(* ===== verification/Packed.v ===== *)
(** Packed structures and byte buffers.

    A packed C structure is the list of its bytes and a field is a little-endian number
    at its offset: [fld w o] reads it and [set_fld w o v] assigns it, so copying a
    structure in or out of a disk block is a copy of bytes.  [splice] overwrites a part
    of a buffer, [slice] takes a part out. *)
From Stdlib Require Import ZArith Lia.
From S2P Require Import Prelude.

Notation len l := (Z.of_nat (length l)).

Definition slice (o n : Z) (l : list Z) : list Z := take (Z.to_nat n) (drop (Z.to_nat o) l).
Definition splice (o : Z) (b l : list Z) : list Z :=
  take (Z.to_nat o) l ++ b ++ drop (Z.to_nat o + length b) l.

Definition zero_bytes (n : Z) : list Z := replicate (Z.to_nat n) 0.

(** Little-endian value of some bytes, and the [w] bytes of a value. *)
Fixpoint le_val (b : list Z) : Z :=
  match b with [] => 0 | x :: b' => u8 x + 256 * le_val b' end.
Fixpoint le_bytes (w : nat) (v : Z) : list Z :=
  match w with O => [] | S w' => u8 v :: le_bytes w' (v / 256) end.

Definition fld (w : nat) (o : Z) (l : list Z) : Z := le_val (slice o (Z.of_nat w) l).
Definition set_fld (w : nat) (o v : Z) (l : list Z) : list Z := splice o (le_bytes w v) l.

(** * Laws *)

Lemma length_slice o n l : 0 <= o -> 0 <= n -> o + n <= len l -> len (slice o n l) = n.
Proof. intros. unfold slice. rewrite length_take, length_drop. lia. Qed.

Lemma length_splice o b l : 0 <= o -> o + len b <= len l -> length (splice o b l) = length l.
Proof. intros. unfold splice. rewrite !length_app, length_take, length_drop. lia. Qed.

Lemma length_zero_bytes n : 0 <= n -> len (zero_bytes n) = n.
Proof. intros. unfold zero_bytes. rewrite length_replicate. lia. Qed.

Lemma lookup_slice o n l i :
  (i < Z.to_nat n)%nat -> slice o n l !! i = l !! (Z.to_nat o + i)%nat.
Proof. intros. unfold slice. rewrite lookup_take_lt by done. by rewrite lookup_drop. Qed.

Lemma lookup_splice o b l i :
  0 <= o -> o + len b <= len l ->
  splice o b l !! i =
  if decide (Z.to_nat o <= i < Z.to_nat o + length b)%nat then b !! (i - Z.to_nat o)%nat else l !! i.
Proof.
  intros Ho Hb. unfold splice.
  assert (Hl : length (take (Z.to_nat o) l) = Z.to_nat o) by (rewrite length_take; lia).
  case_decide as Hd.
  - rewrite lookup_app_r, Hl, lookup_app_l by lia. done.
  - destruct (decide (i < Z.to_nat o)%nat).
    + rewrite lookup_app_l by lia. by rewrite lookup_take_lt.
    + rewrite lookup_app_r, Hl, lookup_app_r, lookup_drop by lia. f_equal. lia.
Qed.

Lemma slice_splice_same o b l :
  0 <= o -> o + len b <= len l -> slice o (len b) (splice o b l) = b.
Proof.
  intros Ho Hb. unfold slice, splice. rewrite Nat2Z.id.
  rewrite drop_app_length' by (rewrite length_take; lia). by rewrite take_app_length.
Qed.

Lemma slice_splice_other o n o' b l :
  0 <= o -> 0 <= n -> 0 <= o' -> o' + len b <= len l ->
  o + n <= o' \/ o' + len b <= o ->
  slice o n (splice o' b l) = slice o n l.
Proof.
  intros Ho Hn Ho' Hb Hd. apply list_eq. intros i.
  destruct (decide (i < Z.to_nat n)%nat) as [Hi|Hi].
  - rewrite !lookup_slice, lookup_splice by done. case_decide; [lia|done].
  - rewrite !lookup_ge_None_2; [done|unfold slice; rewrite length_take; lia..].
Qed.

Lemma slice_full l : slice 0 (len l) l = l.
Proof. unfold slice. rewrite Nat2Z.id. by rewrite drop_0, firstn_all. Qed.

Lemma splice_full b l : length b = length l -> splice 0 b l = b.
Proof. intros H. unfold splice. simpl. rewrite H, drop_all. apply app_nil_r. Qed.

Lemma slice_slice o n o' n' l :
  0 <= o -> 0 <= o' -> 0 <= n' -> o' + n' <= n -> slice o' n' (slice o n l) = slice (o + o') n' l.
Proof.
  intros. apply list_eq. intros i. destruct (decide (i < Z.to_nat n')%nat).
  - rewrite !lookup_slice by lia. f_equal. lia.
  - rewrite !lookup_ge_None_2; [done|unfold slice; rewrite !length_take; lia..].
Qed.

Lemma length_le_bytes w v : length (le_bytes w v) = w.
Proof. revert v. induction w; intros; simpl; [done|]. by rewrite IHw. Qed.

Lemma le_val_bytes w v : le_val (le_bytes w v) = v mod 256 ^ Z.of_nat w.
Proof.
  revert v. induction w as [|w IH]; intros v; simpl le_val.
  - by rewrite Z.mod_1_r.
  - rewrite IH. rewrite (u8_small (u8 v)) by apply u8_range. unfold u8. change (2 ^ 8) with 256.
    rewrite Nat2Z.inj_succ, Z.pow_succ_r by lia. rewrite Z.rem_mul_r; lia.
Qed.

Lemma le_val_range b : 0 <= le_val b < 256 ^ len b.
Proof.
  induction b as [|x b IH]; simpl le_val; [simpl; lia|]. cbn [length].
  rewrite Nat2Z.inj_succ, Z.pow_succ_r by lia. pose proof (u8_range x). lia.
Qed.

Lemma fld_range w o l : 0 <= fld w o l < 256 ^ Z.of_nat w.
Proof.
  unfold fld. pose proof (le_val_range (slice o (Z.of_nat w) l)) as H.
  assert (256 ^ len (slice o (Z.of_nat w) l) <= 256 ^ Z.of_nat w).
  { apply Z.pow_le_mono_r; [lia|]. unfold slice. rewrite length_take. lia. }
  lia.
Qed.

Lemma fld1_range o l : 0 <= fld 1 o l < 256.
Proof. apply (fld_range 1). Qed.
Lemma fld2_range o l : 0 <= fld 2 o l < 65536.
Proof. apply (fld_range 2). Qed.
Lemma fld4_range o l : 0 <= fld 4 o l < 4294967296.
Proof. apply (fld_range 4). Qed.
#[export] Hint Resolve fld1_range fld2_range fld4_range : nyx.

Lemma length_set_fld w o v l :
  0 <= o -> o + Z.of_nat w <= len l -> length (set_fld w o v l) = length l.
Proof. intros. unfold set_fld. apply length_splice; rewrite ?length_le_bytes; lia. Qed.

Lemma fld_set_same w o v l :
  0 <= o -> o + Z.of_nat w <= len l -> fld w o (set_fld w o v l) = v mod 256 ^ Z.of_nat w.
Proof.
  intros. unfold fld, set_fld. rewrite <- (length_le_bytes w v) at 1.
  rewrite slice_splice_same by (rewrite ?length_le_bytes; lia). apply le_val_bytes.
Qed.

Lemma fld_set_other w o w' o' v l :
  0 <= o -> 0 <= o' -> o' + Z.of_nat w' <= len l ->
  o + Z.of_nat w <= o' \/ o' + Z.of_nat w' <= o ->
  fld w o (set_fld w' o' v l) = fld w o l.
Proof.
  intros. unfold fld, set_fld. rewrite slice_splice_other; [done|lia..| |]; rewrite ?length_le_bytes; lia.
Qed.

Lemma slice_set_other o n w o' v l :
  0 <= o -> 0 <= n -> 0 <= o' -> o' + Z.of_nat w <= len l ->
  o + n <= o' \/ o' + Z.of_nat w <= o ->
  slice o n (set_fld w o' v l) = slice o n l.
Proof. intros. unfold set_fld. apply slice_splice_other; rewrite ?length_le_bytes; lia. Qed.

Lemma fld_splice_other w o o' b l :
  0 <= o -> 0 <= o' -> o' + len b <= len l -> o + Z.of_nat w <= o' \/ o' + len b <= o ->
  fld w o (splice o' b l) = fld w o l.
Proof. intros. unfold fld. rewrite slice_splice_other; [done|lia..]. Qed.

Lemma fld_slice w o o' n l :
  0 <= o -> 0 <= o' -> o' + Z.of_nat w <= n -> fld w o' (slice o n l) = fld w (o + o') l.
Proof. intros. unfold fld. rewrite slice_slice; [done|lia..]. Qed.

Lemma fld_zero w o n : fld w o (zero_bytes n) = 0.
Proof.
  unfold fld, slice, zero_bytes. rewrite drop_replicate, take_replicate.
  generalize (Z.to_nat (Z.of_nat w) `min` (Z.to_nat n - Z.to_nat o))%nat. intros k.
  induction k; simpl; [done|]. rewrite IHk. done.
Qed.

▸ YOUR TASK
From the listing above, output exactly the run of lines that starts with the line containing "Lemma lookup_slice o" and ends with the line containing "intros Ho Hb. unfold slice, splice.".

▸ EXERCISE RESPONSE
Lemma lookup_slice o n l i :
  (i < Z.to_nat n)%nat -> slice o n l !! i = l !! (Z.to_nat o + i)%nat.
Proof. intros. unfold slice. rewrite lookup_take_lt by done. by rewrite lookup_drop. Qed.

Lemma lookup_splice o b l i :
  0 <= o -> o + len b <= len l ->
  splice o b l !! i =
  if decide (Z.to_nat o <= i < Z.to_nat o + length b)%nat then b !! (i - Z.to_nat o)%nat else l !! i.
Proof.
  intros Ho Hb. unfold splice.
  assert (Hl : length (take (Z.to_nat o) l) = Z.to_nat o) by (rewrite length_take; lia).
  case_decide as Hd.
  - rewrite lookup_app_r, Hl, lookup_app_l by lia. done.
  - destruct (decide (i < Z.to_nat o)%nat).
    + rewrite lookup_app_l by lia. by rewrite lookup_take_lt.
    + rewrite lookup_app_r, Hl, lookup_app_r, lookup_drop by lia. f_equal. lia.
Qed.

Lemma slice_splice_same o b l :
  0 <= o -> o + len b <= len l -> slice o (len b) (splice o b l) = b.
Proof.
  intros Ho Hb. unfold slice, splice. rewrite Nat2Z.id.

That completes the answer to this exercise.